• YOUR TASK
State how many lines of the data contain the word "nodeIdKey", and write nothing besides the number.

Dataset entries
◇ ◇ ◇ ◇

(** On a table whose keys are all different, the record of a candidate
    that has been migrated to another node id is not found, and its insert
    is refused by the primary key. *)
Lemma loop_after_migration (m : t A) (now : time.Time) (db : DB)
    (c0 c1 : Z) (saved : SnowflakeKv) (fuel : nat) :
  NoDup (map Key (rows db)) ->
  First [Key_Eq (nodeIdKey m); NodeID_Eq c0] db = Ok saved ->
  c1 <> c0 ->
  loop (S fuel) m now c1 db = Some (Err ErrDuplicatedKey, db, []).
Proof.
  intros Hnd Hf Hne.
  destruct (First_key_node _ _ _ _ Hf) as [Hk Hn].
  apply First_Ok in Hf. destruct Hf as (Hre & Hin & _).
  assert (Hone : forall r, In r (rows db) -> Key r = nodeIdKey m -> r = saved).
  { clear - Hnd Hin Hk. revert Hnd Hin. generalize (rows db) as l.
    induction l as [|x l IH]; intros Hnd Hin r Hr Hkr; [destruct Hin|].
    cbn [map] in Hnd. inversion Hnd as [|y ys Hnin Hnd']; subst.
    destruct Hin as [-> | Hin]; destruct Hr as [-> | Hr]; auto.
    - exfalso. apply Hnin. rewrite Hk, <- Hkr. apply in_map. exact Hr.
    - exfalso. apply Hnin. rewrite Hkr, <- Hk. apply in_map. exact Hin. }
  assert (Hnone : find (matches [Key_Eq (nodeIdKey m); NodeID_Eq c1]) (rows db)
                  = None).
  { destruct (find _ (rows db)) as [r|] eqn:Hfind; [|reflexivity].
    exfalso. apply find_some in Hfind. destruct Hfind as [Hr Hm].
    unfold matches in Hm; cbn [forallb holds] in Hm.
    apply andb_prop in Hm. destruct Hm as [Hkr Hnr].
    apply andb_prop in Hnr. destruct Hnr as [Hnr _].
    apply String.eqb_eq in Hkr. apply Z.eqb_eq in Hnr.
    rewrite (Hone r Hr Hkr) in Hnr. congruence. }
  cbn [loop]. unfold First. rewrite Hre, Hnone. cbn [is_ErrRecordNotFound].
  unfold Create. rewrite Hre.
  replace (violates _ (rows db)) with true; [reflexivity|].
  symmetry. unfold violates. apply orb_true_iff. left.
  apply existsb_exists. exists saved. split; [exact Hin|].
  cbn [Key]. apply String.eqb_eq. exact Hk.
Qed.
Fixpoint runes (s : string) : list Z :=
  match s with
  | EmptyString => []
  | String c0 t1 =>
      let s0 := byte_of c0 in
      match first s0 with
      | LeadAscii => s0 :: runes t1
      | LeadInvalid => RuneError :: runes t1
      | LeadMulti sz lo hi =>
          match t1 with
          | EmptyString => RuneError :: runes t1
          | String c1 t2 =>
              let s1 := byte_of c1 in
              if outside s1 lo hi then RuneError :: runes t1
              else if (sz <=? 2)%nat then
                Z.lor (Z.shiftl (Z.land s0 0x1F) 6) (Z.land s1 0x3F) :: runes t2
              else
                match t2 with
                | EmptyString => RuneError :: runes t1
                | String c2 t3 =>
                    let s2 := byte_of c2 in
                    if outside s2 0x80 0xBF then RuneError :: runes t1
                    else if (sz <=? 3)%nat then
                      Z.lor (Z.lor (Z.shiftl (Z.land s0 0x0F) 12)
                                   (Z.shiftl (Z.land s1 0x3F) 6))
                            (Z.land s2 0x3F) :: runes t3
                    else
                      match t3 with
                      | EmptyString => RuneError :: runes t1
                      | String c3 t4 =>
                          let s3 := byte_of c3 in
                          if outside s3 0x80 0xBF then RuneError :: runes t1
                          else
                            Z.lor (Z.lor (Z.lor (Z.shiftl (Z.land s0 0x07) 18)
                                                (Z.shiftl (Z.land s1 0x3F) 12))
                                         (Z.shiftl (Z.land s2 0x3F) 6))
                                  (Z.land s3 0x3F) :: runes t4
                      end
                end
          end
      end
  end.

(** ** The text layout engine *)

Definition flag (options bit : Z) : bool := negb (Z.land options bit =? 0).

(** [for i := 0; i < len(lines); i++ { if lines[i] { startLine = i; break } }] *)
Fixpoint scan_up (lines : list bool) (i : Z) : Z :=
  match lines with
  | [] => -1
  | b :: rest => if b then i else scan_up rest (i + 1)
  end.

(** [for i := len(lines) - 1; i >= 0; i-- { if lines[i] { endLine = i; break } }],
    with [count] standing for [i + 1]. *)
Fixpoint scan_down (lines : list bool) (count : nat) : Z :=
  match count with
  | O => -1
  | S i => if nth i lines false then Z.of_nat i else scan_down lines i
  end.

Definition getLineRange (options : Z) : Z * Z :=
  let lines :=
    [ flag options SHOW_LINE_1; flag options SHOW_LINE_2;
      flag options SHOW_LINE_3; flag options SHOW_LINE_4 ] in
  (scan_up lines 0, scan_down lines (List.length lines)).

Definition getSize (l : Lcd) : Z * Z :=
  match lcdType l with
  | LCD_16x2 => (16, 2)
  | LCD_20x4 => (20, 4)
  | LCD_UNKNOWN => (-1, -1)
  end.

(** The chunking loop of [splitText], [count] iterations at most:
    [for i := 0; i <= endLine-startLine; i++]. *)
Fixpoint split_loop (w : Z) (count : nat) (lines : list string) (text : string)
  : outcome (list string * string) :=
  match count with
  | O => Ret (lines, text)
  | S count' =>
      if len text =? 0 then Ret (lines, text)
      else
        let j := if w >? len text then len text else w in
        seg <~ slice_to text j ;;
        rest <~ slice_from text j ;;
        split_loop w count' (lines ++ [seg]) rest
  end.

(** [for k := j + 1; k <= endLine-startLine; k++] *)
Fixpoint pad_loop (w : Z) (count : nat) (lines : list string)
  : outcome (list string) :=
  match count with
  | O => Ret lines
  | S count' =>
      blank <~ Repeat " " w ;;
      pad_loop w count' (lines ++ [blank])
  end.

(** The body of [splitText] once [w, _ := lcd.getSize()] is known. *)
Definition splitTextW (w : Z) (text : string) (options : Z)
  : outcome (list string) :=
  let '(startLine, endLine) := getLineRange options in
  if negb (w =? -1) && negb (startLine =? -1) && negb (endLine =? -1) then
    r <~ split_loop w (Z.to_nat (endLine - startLine + 1)) [] text ;;
    let '(lines, text) := r in
    if len text >? 0 then
      if flag options SHOW_ELIPSE_IF_NOT_FIT then
        let j := llen lines - 1 in
        lj <~ index lines j ;;
        pre <~ slice_to lj (len lj - 1) ;;
        store lines j (pre ++ "~")%string
      else Ret lines
    else
      if flag options SHOW_BLANK_PADDING then
        let j := llen lines - 1 in
        lj <~ index lines j ;;
        sp <~ Repeat " " (w - len lj) ;;
        lines <~ store lines j (lj ++ sp)%string ;;
        pad_loop w (Z.to_nat (endLine - startLine - j)) lines
      else Ret lines
  else if len text >? 0 then Ret [text]
  else Ret [].

Definition splitText (l : Lcd) (text : string) (options : Z)
  : outcome (list string) :=
  splitTextW (fst (getSize l)) text options.

(** ** Cursor positioning *)

Definition lineOffset : list Z := [0x00; 0x40; 0x14; 0x54].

◇ ◇ ◇ ◇

• YOUR SOLUTION
3